Header Ads

Home / Notícias / Precisa pagar o resgate? Negocie primeiro

Precisa pagar o resgate? Negocie primeiro

quarta-feira, março 03, 2021

Shutterstock / vchal

Você sabia que as gangues de ransomware estão abertas a negociações? Se as circunstâncias exigirem que você pague o resgate, não simplesmente role — negocie um acordo melhor. Veja como fazer isso.

Whan Ransomware Strikes

Um ataque de ransomware instala malware em sua rede. Ele criptografa seus dados e exige um resgate de criptomoeda para descriptografá-los. Os vetores de ataque mais comuns ainda são um ataque de phishing ou exploração de uma conexão de protocolo de área de trabalho remota, geralmente aproveitando-se do gerenciamento de senha inadequado.

Dos atores da ameaça &’ ponto de vista, o ransomware é extremamente lucrativo e um ataque cibernético relativamente fácil de realizar. De acordo com um relatório da Agência da União Europeia para Cibersegurança (ENISA), 45% das organizações de vítimas pagam o resgate. Não é nenhuma surpresa, então, que os ataques de ransomware estejam aumentando. O relatório do meio do ano do Bitdefender 2020 afirma que os ataques globais de ransomware aumentaram ano após ano em 715 por cento.

O conselho dado pelo Federal Bureau of Investigation (FBI) é não pagar o resgate. Pagar o resgate apenas incentiva mais ataques de ransomware. Se você tem um sistema de recuperação de desastres robusto, um plano de incidente ensaiado e seus backups não foram comprometidos, você pode restaurar seus sistemas ao estado anterior ao ataque. Uma vez, isto é, você determinou como eles obtiveram acesso à sua rede e eliminou essa vulnerabilidade. Mas fazer isso pode levar dias e possivelmente semanas.

Quando hospitais e outros serviços e infraestrutura críticos são atingidos por ransomware, eles precisam se recuperar o mais rápido possível. A pandemia COVID-19 aumentou a probabilidade de hospitais e empresas de saúde serem alvos de ransomware. Se você simplesmente não consegue suportar nenhum tempo de inatividade ou o processo de recuperação vai custar mais do que o resgate, pagar o resgate pode parecer o menor de dois males.

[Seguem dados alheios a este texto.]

Lemma emits_ret {A} (a : A) : emits (ret a) [].
Proof. intros pre tr H. simpl. now rewrite app_nil_r. Qed.

Lemma emits_bind {A B} (m : M A) (k : A -> M B) (X Y : list step) :
  emits m X -> (forall a, emits (k a) Y) -> emits (bind m k) (X ++ Y).
Proof.
  intros Hm Hk pre tr Hpre. unfold bind.
  specialize (Hm pre tr Hpre). destruct (m tr) as [[a|e] tr'].
  - specialize (Hk a (pre ++ X)%list tr' Hm).
    destruct (k a tr') as [[b|e] tr''].
    + now rewrite app_assoc.
    + destruct Hk as (mid & Hout & Hmid).
      exists (X ++ mid)%list. split.
      * now rewrite app_assoc.
      * now apply prefix_app_l.
  - destruct Hm as (mid & Hout & Hmid).
    exists mid. split; [exact Hout | now apply prefix_app_r].
Qed.

Lemma emits_emit (ev : event) : emits (emit ev) (step_of ev).
Proof.
  intros pre tr <-. cbn [emit]. rewrite outline_app.
  unfold outline at 2. cbn [flat_map]. now rewrite app_nil_r.
Qed.

(** A computation whose trace grows by the same steps whether it returns
    or throws. *)
Lemma emits_always {A} (m : M A) (X : list step) :
  (forall tr, exists evs, snd (m tr) = (tr ++ evs)%list /\ outline evs = X) ->
  emits m X.
Proof.
  intros H pre tr <-. destruct (H tr) as (evs & Htr & <-).
  destruct (m tr) as [[a|e] tr']; cbn [snd] in Htr; subst tr';
    rewrite outline_app; [reflexivity|].
  eexists. split; [reflexivity | apply prefix_refl].
Qed.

O projeto No More Ransom foi fundado pela Interpol e muitas organizações parceiras para fornecer descriptografadores para ransomware comum. Eles podem ter uma ferramenta que irá descriptografar seus dados criptografados.

Ataques de ransomware são cada vez mais acompanhados por uma exfiltração de informações confidenciais da empresa ou outras informações sensíveis. Os cibercriminosos ameaçam expor essas informações se você não pagar o resgate. Lembre-se de que, mesmo que você pague o resgate, você não receberá seus dados de volta. O descriptografador usado pelos atores da ameaça pode não funcionar corretamente. Se ele descriptografar seus dados, é provável que você ainda esteja infectado com malware.

Algumas organizações são cobertas por ciberseguro. Tudo bem até o fim, mas há evidências que sugerem que, se os criminosos cibernéticos souberem que uma organização possui seguro cibernético, eles presumem que o resgate será pago independentemente de a organização ter fundos suficientes ou não. Isso significa que o limite do resgate não é definido pelas finanças da organização, mas sim pelo valor da cobertura fornecida pela apólice de seguro. Eles podem inflar seus pedidos de resgate e podem até ter como alvo preferencial as organizações seguradas.

Claro, o cenário ideal é não ser atingido por ransomware. Mas se você fizer isso, e as circunstâncias exigirem que você pague o resgate, você pode negociar com os cibercriminosos.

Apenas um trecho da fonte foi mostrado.